> _Given records_
(* ===== verification/Prelude.v ===== *)
(** * LifeOS secretary service: a verification of its core

    The program is a personal secretary that runs on the user's machine
    ([src/mac/secretary_service/src/secretary_service]).  It plans days and
    weeks, keeps what it knows about the user as governed memory, interviews the
    user to fill the gaps, holds voice and text conversations, learns from
    outcomes, delegates work to sandboxed workers, and acts on the user's
    calendar only under approvals signed by an enrolled device.  State lives in
    an encrypted SQLite file, or in one PostgreSQL cell per user; every change is
    audited in a hash chain.  Devices reach it through a relay of signed
    requests.

    ** Parts of the program and the files that model them

    - Language and library.  [Prelude] has the result type of code that may
      raise, the state-and-error monad [comp], ordered dictionaries and stable
      sorting; [PyTime] datetimes in microseconds with zones, offsets and ISO
      texts; [PyText] text, JSON strings, hex; [PyUuid] UUIDs; [PyFloat] doubles as
      the rationals they stand for, correctly rounded; [PyRe] strings as code
      points and a backtracking matcher for regular expressions; [PyUrl] the
      parts of [urlsplit] in use.
    - Planner ([planner*.py]).  [PlannerModels] requests and their validation,
      [PlannerScoring] scores, [PlannerPlacement] the fixed reservations and the
      minute scan that places flexible activities, [PlannerExplanation] the
      blocks of a plan and its explanations, [PlannerProjection] the calendar
      projection and the diff of plans, [Planner] the entry points, and
      [PlannerSpec] what they guarantee.
    - Storage ([transactions.py]).  [Transactions] models a connection by its
      live and durable contents, nested blocks with savepoints, and a logic
      [upholds] of invariants that blocks keep.
    - Authority ([authority.py], [authority_consumption.py], [enrollment.py],
      [device_persistence.py], [leases.py]).  [Consumption] the one-time keys, in
      memory and in the encrypted table, behind one class; [Enrollment] devices;
      [Authority] the approval matrix and the proposal lifecycle;
      [AuthoritySpec] its guarantees; [Leases] signed capability leases.
    - Audit ([audit.py], [ledger.py]).  [AuditLedger] the chain, its pruning and
      its verification.
    - Calendar ([google_calendar*.py]).  [Calendar] payloads, operations and the
      adapter, [CalendarSandbox] the provider used in tests, [CalendarSpec],
      [CalendarApply] and [CalendarSync] what applying, rolling back and
      synchronising guarantee.
    - Goals ([goals.py]).  [Goals] the goal graph and the lineage of tasks.
    - Conversations ([conversation_api.py]).  [Conversation] the event journal.
    - Voice ([voice/*.py]).  [Voice] privacy, keys, tokens, transcripts and the
      provider seam; [VoiceSession] the session state machine; [VoiceSpec] its
      invariants; [VoiceScenarios] concrete runs.
    - Governed memory ([life_knowledge.py], [memory/legacy.py],
      [memory_repository.py]).  [Knowledge] the assertions and their validators,
      [Memory] the repository, [MemoryCodec] a text form of records for concrete
      runs, [MemorySpec] guarantees and runs; [KnowledgeCommands]
      ([knowledge_commands.py]) what the user sees and may change.
    - Life Model ([life_model.py]).  [LifeModel] views, contradictions and the
      planning projection, with their guarantees.
    - Interview ([life_interview.py], [interview_catalog.py]).  [RoutineText] the
      extraction of routines from text, [InterviewCatalog] the topics,
      [Interview] the interview itself, [InterviewSpec] its questions and
      reviews, [InterviewStore] what its steps do to the store,
      [InterviewScenarios] an interview step by step.
    - Weekly planning ([week_planning.py]).  [WeekPlanning] maps knowledge to
      activities and gaps and plans the week, [WeekPlanningSpec] the sessions and
      the accounting, [WeekPlanningStore] its composition with the interview and
      the planner, with planned weeks.
    - Domain store ([models.py], [domain_repository.py], [storage.py],
      [persistence.py]).  [DomainRecords] the records and their validators,
      [DomainRepository] the encrypted state and the operations of the
      repository, [DomainSpec] the abstract store of version histories it
      implements, and runs.
    - Execution of a week ([week_planning.py], [durable_calendar.py]).
      [WeekExecution] proposes a planned week, approves and applies it, and
      recovers an apply that was interrupted, over the store, the leases and the
      provider together; [WeekExecutionSpec] when the provider may change;
      [WeekExecutionScenarios] a week from its proposal to its recovery.
    - Tomorrow slice ([slice/*.py]).  [Slice] captures, interpretation, stored
      proposals, application and rollback; [SliceSpec] its guarantees and runs.
    - Learning ([learning/*.py]).  [Learning] observations and the confidence of
      proposals, [LearningSpec] that computation, [LearningStore] the repository,
      [LearningGovernance] which lessons may be routed, [LearningScenarios] runs.
    - Energy ([energy/*.py]).  [Energy] check-ins, patterns and their policy;
      [EnergyReplan] what a pattern may change in a plan.
    - Delegation ([commander/*.py], [workers/*.py]).  [Commander] requests,
      authorization and dispatch; [Workers] credential handles, the sandbox and
      the profiles; [CommanderSpec] and [WorkersSpec] their guarantees.
    - Text channels ([openclaw/*.py], [channels/*.py]).  [OpenClaw] bindings and
      the restricted adapter, [Channels] the relay of deliveries, [ChannelsSpec]
      and [ChannelsLiveness] how deliveries arrive.
    - Relay ([relay_store.py], [relay_auth.py], [relay_api.py]).  [RelayStore]
      conversations, batches and turns over their tables, [RelaySpec] the ordered
      streams they represent, [RelayHistory] histories of operations; [RelayApi]
      signed requests and the conversation routes, [RelayApiSpec] admission;
      [RelayServices] the routes to the other components through an interface,
      [RelayServicesSpec] what those routes may change.
    - Turns of the assistant ([conversation_turn.py], [capabilities/router.py]).
      [ConversationTurn] routing, the advisory agent, and turns that interleave
      with other requests.
    - Cloud cell ([postgres_store.py], [postgres_outbox.py],
      [postgres_devices.py], [cloud_crypto.py], [durable_calendar.py]).  [Cell]
      the sealed tables, units of work and the outbox of calendar jobs;
      [CellSpec] the histories it keeps and how jobs reach a worker.

    ** How the model follows the code

    A pydantic model is a record and a function that returns or raises what its
    validators do; an enumeration is an inductive type; a method that changes
    state is a [comp], which keeps the state reached when it raises.  A table is
    a finite map with its key, a statement a partial function on the tables, a
    [with transaction] block [domain_transaction].  Integers are unbounded, as in
    Python; where a range matters ([datetime], doubles, [int] of long texts) it
    is checked, or, in the planner, shown to be kept by requests that stay four
    days clear of its ends.  Times are microseconds; a datetime keeps its local
    time, offset and zone, because the code compares them in different ways.
    Two simplifications: the text of a time that is signed is a function of its
    instant, as the service's times are UTC, and the bounds on the length of a
    title count the characters of the model's strings, where Python counts code
    points.

    What the program calls but does not contain is a parameter: cryptography
    (HMAC, signatures, hashes), pydantic's JSON of a record (classes with the
    round-trip law as their only assumption), [uuid4] and nonces, clocks, the
    zone database, the calendar provider behind a class, and what Unicode says
    about code points beyond ASCII, the language model behind the interpreter and
    the advisory agent.  Each theorem that assumes a law of a
    parameter has a witness with a concrete instance.

    ** What the theorems show

    - Plans tile their window, respect dependencies, hard bounds and fixed
      intervals, account for every activity, and are found for every valid
      request that keeps clear of the ends of time; each flexible activity gets the best start; replaying a diff on
      the old plan gives the new one; projected calendar blocks are contiguous.
    - The two stores of one-time keys refine one another; revocation is
      permanent; consequential actions need a signature of an active device;
      no authorization is ever used twice; a lease verifies once.
    - Appending extends a ledger that verifies, and a verified ledger is
      determined by its length and last hash.
    - Whatever a provider answers, the adapter writes only into the calendar of
      the application, never a primary one, and deletes only what it marked;
      without faults applying installs the plan, rolling back removes exactly
      what the plan owns, and incremental synchronisation equals a full one.
    - Stored tasks have a complete lineage of goals; accepted conversation events
      are numbered without gaps; a device has one live voice session, barging in
      silences the turn, and resuming replays what was missed.
    - Memory keeps contiguous revisions, atomic audited changes, no lost updates,
      no reuse of what was forgotten, and no backup that could bring it back.
    - The planning projection holds a memory exactly when it is permitted, in
      force, known, fresh, confident and uncontradicted; contradictions stay
      visible and unplanned.
    - What is read from an answer is in range; questions about topics respect
      permissions and stop when skipped; reviews never widen an audience; the interview keeps the
      store readable, advances one revision at a time or not at all, and never
      plans what is not confirmed.
    - The request for a week has exactly the activities its routines ask for,
      everything else known is an explicit gap, and all of it stands on confirmed
      knowledge.
    - The domain repository reads and counts exactly what a store of version
      histories holds, and each operation is atomic and audited.
    - The provider changes only by applying the approved events of a stored week
      under an unused approval, or recovery proof, that the expected device
      signed; an approval that executed never executes again.  Through every route
      of the relay the same device signed the request and the approval or proof.
    - The slice recomputes a plan when it applies it, and applies what it showed.
    - Lessons are routed only after approval; check-ins respect the consent and
      the hours they were made under; replanning for energy keeps what is
      protected and reports all that changed.
    - Protected work runs only with an approval bound to the request; credential
      handles are used once; every run leaves complete evidence; the autopilot
      runs only approved rules.
    - Deliveries that waited in order for the service arrive, in order and once.
    - The relay takes a batch once and as a whole; a removed conversation leaves
      nothing but audit entries without content; a request identifier admits one request; what was acknowledged is
      read back; turns of the assistant are serialized on the history they saw.
    - In the cloud cell each approved proposal is handed to a worker at most once,
      while its approval is valid, and is handed out when nothing overtakes it.

    Where the code does not do what it says, a lemma next to the model shows it
    on a concrete input.

    ** Bounds and fuel

    Each fuel is large enough by construction, and the theorems that need it say
    so: the minute scan runs over the minutes between its bounds, the placement
    loop over the number of flexible activities, calendar writes over the
    configured attempts, claiming of jobs over one round per queued job and one
    more ([rounds_enough]), removal of a substring and matching over the length
    of the text (an iteration of a repetition consumes a character), and the
    reading of days over the length of the text ([extract_days_equation]).

    ** Not modelled

    - Backups, recovery and their catalog, key storage, knowledge import, and the
      memory providers over files and a service: encrypted archives, keychain
      calls and file formats.
    - Live calendar and model providers, Hermes, the relay's TLS adapter and the
      assembly of the applications, the HTTP routes and the language-model adapter
      of the slice, Telegram's transport, voice bridges and rehearsals: network
      and process glue whose behaviour is that of the services they call.
    - The PostgreSQL copy of the relay store, which repeats the modelled one; the
      migration between storage formats; opening and migrating the encrypted file;
      the canonical snapshot; rollout gates.
    - Scripts, generated contracts and the development harness. *)

From stdpp Require Import prelude base strings list gmap sorting pretty.
From Stdlib Require Import ZArith Lia.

> _Exercise prompt_
Respond with a number only: how many lines in the material contain the string "contiguous"?

> _Solution to the exercise_
2